(** The summary of a record without text. *)
Lemma analyze_without_text (d : DocumentRecord char num) (now : num) :
  full_text d = [] ->
  analyze_document_structure d now
  = {| document_stats :=
         {| stats_total_pages := 0;
            word_count := 0;
            character_count := 0;
            paragraph_count := 0;
            table_count := 0 |};
       content_structure :=
         {| headings := [];
            paragraphs := [];
            structure_tables := [] |};
       metadata :=
         {| extraction_method := "failed";
            processing_timestamp := now |} |}.
Proof.
  intro Hd. unfold analyze_document_structure. now rewrite Hd.
Qed.

(** C1 (as amended).  A stripped, non-empty line of the text is a heading
    candidate exactly when it has at most 10 white-space-separated tokens
    and [isupper()] or [istitle()] holds of it, title case being that of
    [str.istitle]: no upper-case character directly after a cased one, no
    lower-case character directly after an uncased one or at the start,
    and at least one cased character.  It is a paragraph candidate exactly
    when it has more than 10 tokens, and a line of at most 10 tokens that
    passes neither test is in neither list. *)
Theorem line_classification (full_text line : str char) :
  (In line (heading_candidates full_text) <->
     In line (stripped_lines full_text)
     /\ length (str_split line) <= 10
     /\ (str_isupper line = true \/ str_istitle line = true))
  /\ (In line (paragraph_candidates full_text) <->
        In line (stripped_lines full_text)
        /\ 10 < length (str_split line))
  /\ (In line (stripped_lines full_text) ->
      length (str_split line) <= 10 ->
      str_isupper line = false ->
      str_istitle line = false ->
      ~ In line (heading_candidates full_text)
      /\ ~ In line (paragraph_candidates full_text)).
Proof.
  rewrite heading_candidates_filter, paragraph_candidates_filter.
  rewrite !filter_In, is_paragraph_count.
  unfold is_heading.
  rewrite andb_true_iff, orb_true_iff, Nat.leb_le, Nat.ltb_lt.
  repeat split; try tauto.
  - intros (_ & _ & [E | E]); congruence.
  - intros (_ & E). lia.
Qed.

(** C2.  A record whose [full_text] is empty gets the summary with every
    count zero, the three lists empty and the method "failed". *)
Theorem empty_text_summary (d : DocumentRecord char num) (now : num) :
  full_text d = [] ->
  let s := analyze_document_structure d now in
  word_count (document_stats s) = 0
  /\ character_count (document_stats s) = 0
  /\ paragraph_count (document_stats s) = 0
  /\ table_count (document_stats s) = 0
  /\ headings (content_structure s) = []
  /\ paragraphs (content_structure s) = []
  /\ structure_tables (content_structure s) = []
  /\ extraction_method (metadata s) = "failed"%string.
Proof.
  intros Hd s. subst s. rewrite analyze_without_text by exact Hd.
  simpl. repeat split.
Qed.

(** C5.  The headings of the summary are the first 10 heading-classified
    lines, the paragraphs the first 5 paragraph-classified lines, both in
    the order of the text; so they have at most 10 and at most 5
    elements. *)
Theorem samples_are_prefixes (d : DocumentRecord char num) (now : num) :
  let s := analyze_document_structure d now in
  headings (content_structure s)
  = firstn 10 (filter is_heading (stripped_lines (full_text d)))
  /\ paragraphs (content_structure s)
     = firstn 5 (filter is_paragraph (stripped_lines (full_text d)))
  /\ length (headings (content_structure s)) <= 10
  /\ length (paragraphs (content_structure s)) <= 5.
Proof.
  intro s. subst s.
  destruct (text_cases (full_text d)) as [Hd | Hd].
  - rewrite analyze_without_text by exact Hd.
    rewrite Hd, stripped_lines_nil. simpl.
    repeat split; lia.
  - rewrite analyze_with_text by exact Hd.
    cbn [content_structure headings paragraphs].
    rewrite heading_candidates_filter, paragraph_candidates_filter.
    repeat split; apply firstn_le_length.
Qed.

(** C6.  [paragraph_count] is the number of all paragraph-classified
    lines, whatever the length of the sample. *)
Theorem paragraph_count_untruncated (d : DocumentRecord char num)
    (now : num) :
  paragraph_count (document_stats (analyze_document_structure d now))
  = length (filter is_paragraph (stripped_lines (full_text d))).
Proof.
  destruct (text_cases (full_text d)) as [Hd | Hd].
  - rewrite analyze_without_text by exact Hd.
    rewrite Hd, stripped_lines_nil. reflexivity.
  - rewrite analyze_with_text by exact Hd.
    cbn [document_stats paragraph_count].
    now rewrite paragraph_candidates_filter.
Qed.

(** C7.  For a record that is without tables when it is without text (as
    is every record of the data model and every record the adapter hands
    over), [table_count] is the sum over the pages of their numbers of
    table grids, and the tables of the summary are the pages' table grids
    concatenated in page order, none dropped. *)
Theorem tables_collected (d : DocumentRecord char num) (now : num) :
  no_tables_without_text d ->
  let s := analyze_document_structure d now in
  table_count (document_stats s)
  = list_sum (map (fun page => length (tables page)) (pages d))
  /\ structure_tables (content_structure s)
     = concat (map (@tables char num) (pages d)).
Proof.
  intros Hd s. subst s.
  assert (length (concat (map (@tables char num) (pages d)))
          = list_sum (map (fun page => length (tables page)) (pages d)))
    as Hsum by (rewrite length_concat, map_map; reflexivity).
  destruct (text_cases (full_text d)) as [Ht | Ht].
  - rewrite analyze_without_text by exact Ht. simpl.
    rewrite <- Hsum, (concat_tables_nil (pages d) (Hd Ht)).
    split; reflexivity.
  - rewrite analyze_with_text by exact Ht.
    cbn [document_stats content_structure table_count structure_tables].
    rewrite collect_tables_concat. now split.
Qed.

(** C8.  The method of the summary is "pdfplumber" when the record has
    text and "failed" when it has none, so it is one of the two; and a
    file whose text came from the fallback backend is tagged "pdfplumber"
    as well. *)
Theorem extraction_method_tag :
  (forall (d : DocumentRecord char num) (now : num),
      let tag := extraction_method
                   (metadata (analyze_document_structure d now)) in
      (full_text d <> [] -> tag = "pdfplumber"%string)
      /\ (full_text d = [] -> tag = "failed"%string)
      /\ (tag = "pdfplumber"%string \/ tag = "failed"%string))
  /\ (forall (pdf : Pdf char num) (now : num),
         In Fallback_called (snd (process_single_pdf pdf now)) ->
         fst (extract_text_with_pypdf2 pdf) <> [] ->
         extraction_method (metadata (fst (process_single_pdf pdf now)))
         = "pdfplumber"%string).
Proof.
  assert (forall (d : DocumentRecord char num) (now : num),
             (full_text d <> [] ->
              extraction_method
                (metadata (analyze_document_structure d now))
              = "pdfplumber"%string)
             /\ (full_text d = [] ->
                 extraction_method
                   (metadata (analyze_document_structure d now))
                 = "failed"%string)) as Htag.
  { intros d now. split; intro Hd.
    - now rewrite analyze_with_text.
    - now rewrite analyze_without_text. }
  split.
  - intros d now tag. subst tag.
    destruct (Htag d now) as [Hyes Hno].
    repeat split; try assumption.
    destruct (text_cases (full_text d)) as [Hd | Hd].
    + right. now apply Hno.
    + left. now apply Hyes.
  - intros pdf now Hcalled Htext.
    unfold process_single_pdf in *.
    destruct (truthy (full_text (fst (extract_text_with_pdfplumber pdf))))
      eqn:Hd.
    + apply truthy_true in Hd.
      rewrite extract_pdf_data_primary in * by exact Hd.
      destruct (extract_text_with_pdfplumber pdf) as [d seen] eqn:E.
      simpl in *. now apply Htag.
    + apply truthy_false in Hd.
      rewrite extract_pdf_data_fallback in * by exact Hd.
      simpl. now apply Htag.
Qed.

End Analyzer.

(* ================================================================= *)
(** ** The extraction adapter *)

Section Adapter.
Context {char : Type} `{Unicode char} {num : Type}.

(** C3 (as amended).  The record of the primary path keeps the invariant:
    without text it has 0 pages and an empty page list.  The record handed
    to the analyzer does not: when its text is empty it is the record of
    the fallback path, with [total_pages] 1 and the one synthesized page,
    whose text is empty. *)
Theorem empty_text_records (pdf : Pdf char num) :
  sentinel_invariant (fst (extract_text_with_pdfplumber pdf))
  /\ (full_text (fst (extract_pdf_data pdf)) = [] ->
      fst (extract_pdf_data pdf)
      = {| total_pages := 1;
           full_text := [];
           pages := [{| page_number := 1;
                        text := [];
                        tables := [];
                        width := None;
                        height := None |}] |}).
Proof.
  split.
  - intro Hd. rewrite (primary_sentinel pdf Hd). now split.
  - destruct (text_cases (full_text (fst (extract_text_with_pdfplumber pdf))))
      as [Hd | Hd].
    + rewrite extract_pdf_data_fallback by exact Hd. simpl.
      intros ->. reflexivity.
    + rewrite extract_pdf_data_primary by exact Hd.
      intro E. contradiction.
Qed.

:::::

_TASK DIRECTIONS_:
From the material above, set down exactly the lines starting at the one with "truthy_true in Hd." and ending at the one with "End Analyzer.", end lines included.

_SOLUTION TO THE EXERCISE_:
    + apply truthy_true in Hd.
      rewrite extract_pdf_data_primary in * by exact Hd.
      destruct (extract_text_with_pdfplumber pdf) as [d seen] eqn:E.
      simpl in *. now apply Htag.
    + apply truthy_false in Hd.
      rewrite extract_pdf_data_fallback in * by exact Hd.
      simpl. now apply Htag.
Qed.

End Analyzer.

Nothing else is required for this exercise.